Check each line of the listing below for the string "tags", then give only the number of lines where it occurs.

SOURCE DATA:
- - -
Lemma keeps_reveal : keeps epoch_reveal.
Proof. unfold epoch_reveal. apply keeps_bind; [by apply keeps_validator|auto with keeps]. Qed.

Lemma keeps_own_vote t vote : keeps (broadcast_own_vote t vote).
Proof.
  unfold broadcast_own_vote. apply keeps_bind; [apply keeps_lift|]. intros payload.
  apply keeps_bind; [apply keeps_broadcast|]. intros []. by apply keeps_validator.
Qed.

Lemma keeps_propose : keeps epoch_propose.
Proof.
  unfold epoch_propose. apply keeps_bind; [apply keeps_now|]. intros now.
  apply keeps_bind; [intros n; apply (keeps_consensus _ (fun s => propose_steps s _ _ _) n)|]. intros p.
  apply keeps_bind; [by apply keeps_validator|]. intros _. apply keeps_bind; [apply keeps_lift|]. intros payload.
  apply keeps_bind; [apply keeps_broadcast|]. intros _. apply keeps_bind; [apply keeps_lift|]. intros h.
  apply keeps_bind; [apply keeps_now|]. intros now'.
  apply keeps_bind; [apply keeps_consensus; intros; apply create_pre_vote_steps|]. intros vote.
  apply keeps_bind; [apply keeps_own_vote|]. intros _. apply keeps_ret.
Qed.

Lemma keeps_pre_commit h : keeps (epoch_pre_commit h).
Proof.
  unfold epoch_pre_commit. apply keeps_bind; [apply keeps_now|]. intros now.
  apply keeps_bind; [apply keeps_consensus; intros; apply create_pre_commit_steps|].
  intros [vote|]; [apply keeps_own_vote|apply keeps_ret].
Qed.

Lemma keeps_finalize h : keeps (epoch_finalize h).
Proof.
  unfold epoch_finalize. apply keeps_bind; [apply keeps_now|]. intros now.
  apply keeps_consensus. intros. apply try_finalize_steps.
Qed.

End Segments.

(** ** The call that makes the block *)

Section Finalizes.
Context `{Hashlib}.

(** A block comes out only of [try_finalize], in a state that the round can reach. *)
Definition finalizes (m : call (option ConsensusBlock)) : Prop :=
  forall n n' b, nd_announced n -> m n = (n', Ok (Some b)) ->
    exists s h now, round_steps (nd_consensus n) s /\
      try_finalize s h now = (nd_consensus n', Ok (Some b)) /\ nd_announced n'.
Definition by_tag (t : string) : compound :=
  {| c_tag := Some t; c_id := None; c_class := None; c_attr := None |}.
Definition by_id (i : string) : compound :=
  {| c_tag := None; c_id := Some i; c_class := None; c_attr := None |}.
Definition by_class (c : string) : compound :=
  {| c_tag := None; c_id := None; c_class := Some c; c_attr := None |}.

(** The selectors of the client, as chains of compounds joined by the
    descendant combinator. *)
Definition selectors : list (string * list compound) :=
  [(".searchresult", [by_class "searchresult"]);
   (".itemtype", [by_class "itemtype"]);
   (".heading a", [by_class "heading"; by_tag "a"]);
   (".subhead", [by_class "subhead"]);
   (".art img", [by_class "art"; by_tag "img"]);
   (".tag", [by_class "tag"]);
   (".released", [by_class "released"]);
   (".genre", [by_class "genre"]);
   (Client.JSON_LD_SELECTOR,
      [{| c_tag := Some "script"; c_id := None; c_class := None;
          c_attr := Some ("type", "application/ld+json") |}]);
   ("#name-section .trackTitle", [by_id "name-section"; by_class "trackTitle"]);
   ("#name-section a", [by_id "name-section"; by_tag "a"]);
   (".tralbum-tags a.tag",
      [by_class "tralbum-tags";
       {| c_tag := Some "a"; c_id := None; c_class := Some "tag"; c_attr := None |}]);
   (".tralbum-about", [by_class "tralbum-about"]);
   (".tralbum-credits", [by_class "tralbum-credits"]);
   ("#band-name-location .title", [by_id "band-name-location"; by_class "title"]);
   ("#band-name-location .location", [by_id "band-name-location"; by_class "location"]);
   (".bio-text", [by_class "bio-text"]);
   (".music-grid-item", [by_class "music-grid-item"]);
   ("a", [by_tag "a"]);
   (".title", [by_class "title"]);
   ("img", [by_tag "img"]);
   ("#band-links li a", [by_id "band-links"; by_tag "li"; by_tag "a"]);
   (".lyricsText", [by_class "lyricsText"]);
   (".item_list .item", [by_class "item_list"; by_class "item"]);
   (".itemtext", [by_class "itemtext"]);
   (".itemsubtext", [by_class "itemsubtext"]);
   (".discover-item", [by_class "discover-item"]);
   (".heading", [by_class "heading"])].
- - -
EXERCISE OUTPUT: 2